The complicated relationship between population, ethnicity and ‘race’–and how it impacts our health –involves a complex equation of factors, including medicine, economics, psychology, anthropology, sociology and geography. But it also seems clear that there are so-called race-related genetic factors in play .
Cultures and health behaviors
At this point in the history of medicine, there are a handful of behaviors with well-established impacts on our health. Among this is tobacco smoking, which has been linked unequivocally to lung cancer and chronic obstructive pulmonary disease (COPD). It’s also associated with cardiovascular and cerebrovascular conditions (leading to high blood pressure, atherosclerosis, heart disease, and strokes), and a host of non-pulmonary cancers. Yet different ethnic groups react differently to prolonged exposure.

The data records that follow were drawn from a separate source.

(** ** A concrete run *)

Definition example_approver : Actor :=
  {| Actor_ID := "human:bob"; Actor_Kind := ActorHuman; Actor_DisplayName := "Bob";
     Actor_Roles := ["approver"]; Actor_Permissions := [PermissionConfirm] |}.
Definition io_works : persist_io := {| PIO_Step := fun _ => true; PIO_Size := 900 |}.
Definition io_disk_full : persist_io :=
  {| PIO_Step := fun step => match step with Write => false | _ => true end; PIO_Size := 900 |}.
Definition example_entropy : issue_entropy :=
  {| IE_Token := Some [chr 7; chr 8; chr 9];
     IE_ID := {| Ent_Bytes := Some [chr 1]; Ent_UnixNano := 0 |} |}.
Definition example_token : string := "070809".
Definition later : time := example_now + Second.
Definition example_consume (io : persist_io) (now : time) : grant_op :=
  OpConsume io now example_token example_plan "human:alice" "service.restart".

(** Issue, a consumption that fails on a full disk, its retry, a replay, a restart and another replay. *)
Definition example_ops : list grant_op :=
  [OpIssue io_works example_entropy example_now example_plan example_approver;
   example_consume io_disk_full later; example_consume io_works later;
   example_consume io_works later; OpRestart true; example_consume io_works later].
Definition example_start : grant_process := grant_start "/var/lib/grants.json" (5 * Minute) FileMissing.
Definition example_grant : ConfirmationGrant :=
  new_grant (5 * Minute) example_now (IE_ID example_entropy) example_plan example_approver.
Definition example_results : list grant_result :=
  [ResIssued {| GR_Grant := example_grant; GR_Token := example_token |} example_plan example_approver;
   ResNone; ResConsumed example_token (with_used later example_grant) later example_plan;
   ResNone; ResNone; ResNone].

Lemma example_run : (grant_run example_start example_ops).1 = example_results.
Proof. vm_compute. reflexivity. Qed.

Lemma example_clock : Forall clock_set example_ops.
Proof. repeat (constructor; [first [exact I|by vm_compute]|]). constructor. Qed.

Lemma example_approver_wire : wire_actor example_approver.
Proof. repeat (constructor; [vm_compute; reflexivity|]). constructor. Qed.

Lemma example_ops_wire : Forall wire_op example_ops.
Proof.
  repeat (constructor; [first [exact I|exact example_plan_wire|
    split; [exact example_plan_wire|split; [vm_compute; reflexivity|exact example_approver_wire]]]|]).
  constructor.
Qed.

Lemma grant_single_use_witness :
  Forall clock_set example_ops /\ NoDup (omap consumed_digest (grant_run example_start example_ops).1).
Proof.
  split; [exact example_clock|].
  apply (grant_single_use "/var/lib/grants.json" (5 * Minute) FileMissing example_ops example_clock).
Defined.

Lemma grant_provenance_witness :
  exists i, (i < 2)%nat /\ justified (grant_run example_start example_ops).1 example_token
    (with_used later example_grant) later example_plan i.
Proof.
  assert (H : (grant_run example_start example_ops).1 !! 2%nat =
              Some (ResConsumed example_token (with_used later example_grant) later example_plan))
    by (rewrite example_run; reflexivity).
  exact (grant_provenance "/var/lib/grants.json" (5 * Minute) example_ops 2 example_token
           (with_used later example_grant) later example_plan example_ops_wire H).
Defined.

Definition example_store : GrantStore :=
  {| Store_Path := "/var/lib/grants.json"; Store_TTL := 5 * Minute;
     Store_Data := {| GS_Schema := grantStoreSchema; GS_Grants := [] |} |}.

Lemma example_store_well_formed : well_formed example_store.
Proof.
  split_and!; [vm_compute; discriminate|split; vm_compute; [reflexivity|discriminate]|
    reflexivity|vm_compute; reflexivity|constructor..].
Qed.

Lemma grant_store_reopens_witness : exists r s' file',
  Issue io_works example_entropy example_now example_plan example_approver example_store FileMissing
  = (Ok r, s', file') /\ well_formed s' /\ reopened s' file'.
Proof.
  destruct (Issue io_works example_entropy example_now example_plan example_approver example_store FileMissing)
    as [[[r|e] s'] file'] eqn:E.
  - exists r, s', file'. split; [reflexivity|].
    destruct (grant_store_reopens example_store example_store_well_formed) as (_ & H & _).
    destruct (H io_works example_entropy example_now example_plan example_approver FileMissing r s' file'
      example_plan_wire) as [W R];
      [vm_compute; reflexivity|exact example_approver_wire|discriminate..|apply not_elem_of_nil|exact E|].
    split; [exact W|apply R; discriminate].
  - exfalso. vm_compute in E. discriminate E.
Defined.
(** A truncated log opens.  When a log opens, it also opens after being cut behind any of its lines, emptied or deleted:
    the store then holds the records that are left, and nothing reports the loss. *)
Lemma audit_truncation_unnoticed path lines torn s n :
  OpenAuditStore path (AuditFile {| AF_Lines := lines; AF_Torn := torn |} NoFault) = Ok s ->
  OpenAuditStore path (AuditFile {| AF_Lines := take n lines; AF_Torn := None |} NoFault) =
    Ok (store_of path (take (length (take n lines)) (AS_Records s))) /\
  OpenAuditStore path AuditMissing = Ok (store_of path []).
Proof.
  intros Ho. apply open_inv in Ho as (Hp & [[? _]|(content & rs & [= <-] & Hr & Hc & ->)]); [done|]. split.
  - apply open_chain; [exact Hp|..]; cbn [AS_Records store_of].
    + unfold reads_file, scanned in *. cbn [AF_Lines AF_Torn] in *. rewrite app_nil_r.
      apply (Forall2_take _ _ _ (length (take n lines))) in Hr. rewrite take_app_le in Hr by (rewrite length_take; lia).
      assert (Ht : take (length (take n lines)) lines = take n lines)
        by (rewrite length_take; destruct (Nat.min_spec n (length lines)) as [[? ->]|[? ->]];
            [done|by rewrite firstn_all, take_ge]).
      rewrite Ht in Hr. exact Hr.
    + rewrite <- (take_drop (length (take n lines)) rs) in Hc. by apply chained_app in Hc as [Hc _].
  - unfold OpenAuditStore. apply String.eqb_neq in Hp. by rewrite Hp.
Qed.

(** ** Appending and reopening *)

Definition final_record (e : entropy) (now : time) (event : AuditEvent) (s : AuditStore) : AuditRecord :=
  with_entry_hash (auditHash (new_record e now event s)) (new_record e now event s).

Definition complete_event (event : AuditEvent) : Prop :=
  sanitizeLabel (Ev_Event event) 96 <> "" /\ Actor_ID (Ev_Actor event) <> "" /\
  sanitizeLabel (Ev_Status event) 64 <> "".

Definition append_io_ok (io : append_io) : Prop :=
  AIO_Marshal io = true /\ AIO_MkdirAll io = true /\ AIO_OpenFile io = true /\
  AIO_Write io = WriteOk /\ AIO_Sync io = true /\ AIO_Close io = true.

Definition store_with (r : AuditRecord) (s : AuditStore) : AuditStore :=
  {| AS_Path := AS_Path s; AS_Records := AS_Records s ++ [r]; AS_LastHash := AR_EntryHash r;
     AS_Sequence := AR_Sequence r |}.

(** The three ways an append ends: done, failed before the file changed, failed after. *)
Inductive append_outcome io e now event s file : result AuditRecord * AuditStore * audit_file -> Prop :=
| append_done (r := final_record e now event s) :
  complete_event event -> append_io_ok io -> slen (marshal_record r) <= maxAuditLineBytes ->
  append_outcome io e now event s file (Ok r, store_with r s, append_line io r file)
| append_refused err :
  ~ (complete_event event /\ append_io_ok io /\
     slen (marshal_record (final_record e now event s)) <= maxAuditLineBytes) ->
  append_outcome io e now event s file (Err err, s, file)
| append_torn err remains :
  AIO_Write io = WriteFails remains -> append_outcome io e now event s file (Err err, s, tear_line remains file)
| append_unsynced err :
  AIO_Write io = WriteOk -> AIO_Sync io = false \/ AIO_Close io = false ->
  append_outcome io e now event s file (Err err, s, append_line io (final_record e now event s) file).

Lemma Append_cases io e now event s file :
  append_outcome io e now event s file (Append io e now event s file).
Proof.
  unfold Append, fail. fold (final_record e now event s).
  destruct ((AR_Event (new_record e now event s) == "") || _ || _) eqn:E1.
  { apply append_refused. intros ((H1 & H2 & H3) & _). bool_prop.
    destruct E1 as [[E1|E1]|E1]; [by apply H1|by apply H2|by apply H3]. }
  destruct (AIO_Marshal io) eqn:E2; cbn [negb]; [|apply append_refused; intros (_ & [] & _); congruence].
  destruct (Z.ltb_spec maxAuditLineBytes (slen (marshal_record (final_record e now event s)))) as [E3|E3];
    [apply append_refused; intros (_ & _ & Hl); lia|].
  destruct (AIO_MkdirAll io) eqn:E4; cbn [negb];
    [|apply append_refused; intros (_ & (_ & ? & _) & _); congruence].
  destruct (AIO_OpenFile io) eqn:E5; cbn [negb];
    [|apply append_refused; intros (_ & (_ & _ & ? & _) & _); congruence].
  destruct (AIO_Write io) as [|remains] eqn:E6; [|by apply append_torn].
  destruct (AIO_Sync io) eqn:E7; cbn [negb]; [|apply append_unsynced; [done|by left]].
  destruct (AIO_Close io) eqn:E8; cbn [negb]; [|apply append_unsynced; [done|by right]].
  bool_prop. destruct E1 as [[H1 H2] H3]. apply append_done; [|by split_and!|exact E3].
  split_and!; assumption.
Qed.

(** [Append].  It succeeds exactly when event, actor and status survive sanitising, the
    line is at most one MiB and every system call works.  It then extends memory by the sealed
    record, whose previous hash is the head of the store and whose number is the next one; on every
    error memory keeps its records, head and number.  (A failed write, sync or close may
    have changed the file all the same.) *)
Theorem Append_spec io e now event s file :
  let '(res, s', file') := Append io e now event s file in
  let r := final_record e now event s in
  (is_ok res = true <->
   complete_event event /\ append_io_ok io /\ slen (marshal_record r) <= maxAuditLineBytes) /\
  (is_ok res = false -> s' = s) /\
  (is_ok res = false -> AIO_Write io <> WriteOk \/ AIO_Sync io = false \/ AIO_Close io = false \/ file' = file) /\
  (is_ok res = true -> res = Ok r /\ s' = store_with r s /\ file' = append_line io r file /\
   linked (AS_LastHash s) (AS_Sequence s) r).
Proof.
  destruct (Append_cases io e now event s file) as [r H1 H2 H3|err Hn|err remains Hw|err Hw Hs];
    cbn [is_ok]; (split; [split; [try discriminate; try (intros _; by split_and!)|]|split; [|split]]);
    try (reflexivity || discriminate || tauto).
  - intros _. split; [reflexivity|]. split; [reflexivity|]. split; [reflexivity|].
    destruct H1 as (? & ? & ?). split; try (reflexivity || assumption). apply EqualFold_refl.
  - intros (_ & (_ & _ & _ & Hok & _) & _). congruence.
  - intros _. left. congruence.
  - intros (_ & (_ & _ & _ & _ & ? & ?) & _). destruct Hs; congruence.
Qed.

(** *** Records a JSON round trip keeps *)

Definition record_strings (r : AuditRecord) : list string :=
  [AR_Schema r; AR_ID r; AR_Event r; AR_RequestID r; AR_SessionID r; AR_PlanID r; AR_PlanDigest r;
   AR_Action r; AR_Risk r; AR_Status r; AR_RollbackStatus r; AR_ErrorCode r; AR_PreviousHash r;
   AR_EntryHash r].

(** Every string is valid UTF-8. *)
Record wire_record (r : AuditRecord) : Prop := {
  wr_strings : Forall (fun s => valid_utf8 s = true) (record_strings r);
  wr_actor : wire_actor (AR_Actor r);
  wr_parameters : map_Forall (fun k v => valid_utf8 k = true /\ valid_utf8 v = true) (AR_Parameters r)
}.

Lemma scrub_map_valid (m : gmap string string) :
  map_Forall (fun k v => valid_utf8 k = true /\ valid_utf8 v = true) m -> scrub_map m = m.
Proof.
  intros H. unfold scrub_map. rewrite <- (fold_insert_perm m (sort_by fst (map_to_list m))) at 2
    by apply sort_by_perm.
  assert (Hl : forall kv, kv ∈ sort_by fst (map_to_list m) -> valid_utf8 kv.1 = true /\ valid_utf8 kv.2 = true).
  { intros [k v]. rewrite sort_by_perm, elem_of_map_to_list. apply H. }
  generalize (∅ : gmap string string) as acc. revert Hl.
  induction (sort_by fst (map_to_list m)) as [|kv l IH]; intros Hl acc; [done|]. simpl.
  destruct (Hl kv) as [Hk Hv]; [by left|]. rewrite !scrub_valid by assumption.
  apply IH. intros kv' Hkv'. apply Hl. by right.
Qed.

Lemma scrub_record_wire r : wire_record r -> scrub_record r = r.
Proof.
  intros [S Ha Hp]. unfold record_strings in S.
  repeat match goal with S : Forall _ (_ :: _) |- _ => apply Forall_cons in S as [? S] end.
  unfold scrub_record. rewrite scrub_actor_wire, scrub_map_valid by assumption.
  rewrite !scrub_valid by assumption. by destruct r.
Qed.

(** An event in plain ASCII, by an actor that came out of a JSON decoder. *)
Record ascii_event (event : AuditEvent) : Prop := {
  ae_labels : Forall (fun s => is_ascii s = true)
    [Ev_Event event; Ev_RequestID event; Ev_SessionID event; Ev_PlanID event; Ev_PlanDigest event;
     Ev_Action event; Ev_Risk event; Ev_Status event; Ev_RollbackStatus event; Ev_ErrorCode event];
  ae_actor : wire_actor (Ev_Actor event);
  ae_parameters : map_Forall (fun k v => is_ascii k = true /\ is_ascii v = true) (Ev_Parameters event)
}.

Lemma is_ascii_sanitizeLabel v limit : is_ascii v = true -> is_ascii (sanitizeLabel v limit) = true.
Proof.
  intros H%is_ascii_TrimSpace. unfold sanitizeLabel.
  destruct (limit <? slen (TrimSpace v)); destruct (existsb _ _); try done. by apply is_ascii_slice_to.
Qed.

Lemma is_ascii_sanitizeDigest v : is_ascii (sanitizeDigest v) = true.
Proof.
  unfold sanitizeDigest. destruct (negb _); [done|]. destruct (hex_decode _) eqn:E; [|done].
  by eapply is_ascii_hex_decode.
Qed.

Lemma is_ascii_redact k v : is_ascii v = true -> is_ascii (redact k v) = true.
Proof.
  intros H. unfold redact. destruct (secretKey k); [done|]. destruct (512 <? slen v); [|done].
  rewrite is_ascii_app, is_ascii_slice_to by assumption. done.
Qed.

Lemma is_ascii_auditHash r : is_ascii (auditHash r) = true.
Proof. apply is_hex_ascii, sha256_hex_is_hex. Qed.

Lemma final_record_wire e now event s :
  ascii_event event -> is_ascii (AS_LastHash s) = true -> wire_record (final_record e now event s).
Proof.
  intros [S Ha Hp] Hh.
  repeat match goal with S : Forall _ (_ :: _) |- _ => apply Forall_cons in S as [? S] end.
  split; [|exact Ha|].
  - unfold record_strings. simpl.
    repeat (apply Forall_cons; split; [apply is_ascii_valid|]); [..|constructor];
      first [ reflexivity | assumption | apply is_ascii_auditHash | apply is_ascii_sanitizeDigest
            | apply is_ascii_sanitizeLabel; assumption | by apply newSecurityID_ascii ].
  - intros k v. simpl. unfold RedactParameters. rewrite map_lookup_imap.
    destruct (Ev_Parameters event !! k) as [w|] eqn:E; [|done]. simpl. intros [= <-].
    destruct (Hp k w E) as [Hk Hw]. split; apply is_ascii_valid; [exact Hk|by apply is_ascii_redact].
Qed.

Consider that the rate of smoking among Native Americans is higher than for any other group in North America, at 26.1 percent, according to American Lung Association. At the other end of the smoking spectrum are Asian Americans, at 9.6 percent, and Hispanics at 12.1 percent. In the middle are African Americans, 18.3 percent, and Caucasians, 19.4 percent.
Based on smoking rates alone, you’d expect Asians and Latinos to have lower lung cancer rates, and they do. However, you’d also expect Native Americans to have higher lung cancer rates. Yet their lung cancer rates are only slightly worse than those of Latinos. Strikingly, the ethnic group with the highest lung cancer rate is African Americans, according to the Center for Disease Control (CDC).
A similar phenomenon is seen in alcohol use. According to the National Institute of Alcohol Abuse and Alcoholism (NIAAA), the most common drinkers are white males, 74.27 percent, while Asian-American women were the least common, at 36.11 percent. In terms of “daily heavy drinking,” the highest rates were recorded among Hispanic males, at 40.48 percent, while Asian American men had the lowest rate, at 18.84 percent. Alcohol abuse relates to liver disease, nutritional disorders, and various cancers, but as with smoking the disease rates among ethnic groups do not correlate precisely with consumption.
Black men (25.81 percent) and women (19.02 percent), for example, reported lower rates of daily heavy drinking, when compared to white men and women. Yet, African Americans have a higher risk of developing alcohol-related liver disease, according to the National Institutes of Health.
With major killers like heart disease and stroke, there are a multitude of genetic factors, making for complex relationships between genetics and disease. For example, despite having a relatively high risk of developing cardiovascular disease, Latinos have a lower risk of actually dying from the disease. Thus, studies are constantly underway to examine genetic risk factors and markers. African Americans have a notoriously high rate of high blood pressure compared with other ethnic groups, and for decades there has been a debate regarding whether genetic factors or environmental factors are more important.
What about discrimination?
A potentially troubling possibility emerged from a University of Florida study published in December 2016 in the journal PLOS ONE. By interviewing 157 African American subjects in creative ways, researchers were able to show a relationship between the feeling of discrimination and high blood pressure. The study pointed to eight genetic variants of five genes previously known to be associated with cardiovascular disease. The cause of high blood pressure is complex, given that it’s related both to physical phenomena such as factors controlling how tightly blood vessels squeeze, as well as psychological factors, since blood pressure rises in nearly everyone when they become anxious or stressed.
Putting all of these factors into a coherent picture of how diseases are generated appears to be a daunting task. Year by year, month by month, the science community is inundated with new data, especially from genomic studies. Various new instruments are in use too, and yet, when the goal is to assess anything related to ethnicity or race, the task grows progressively more difficult.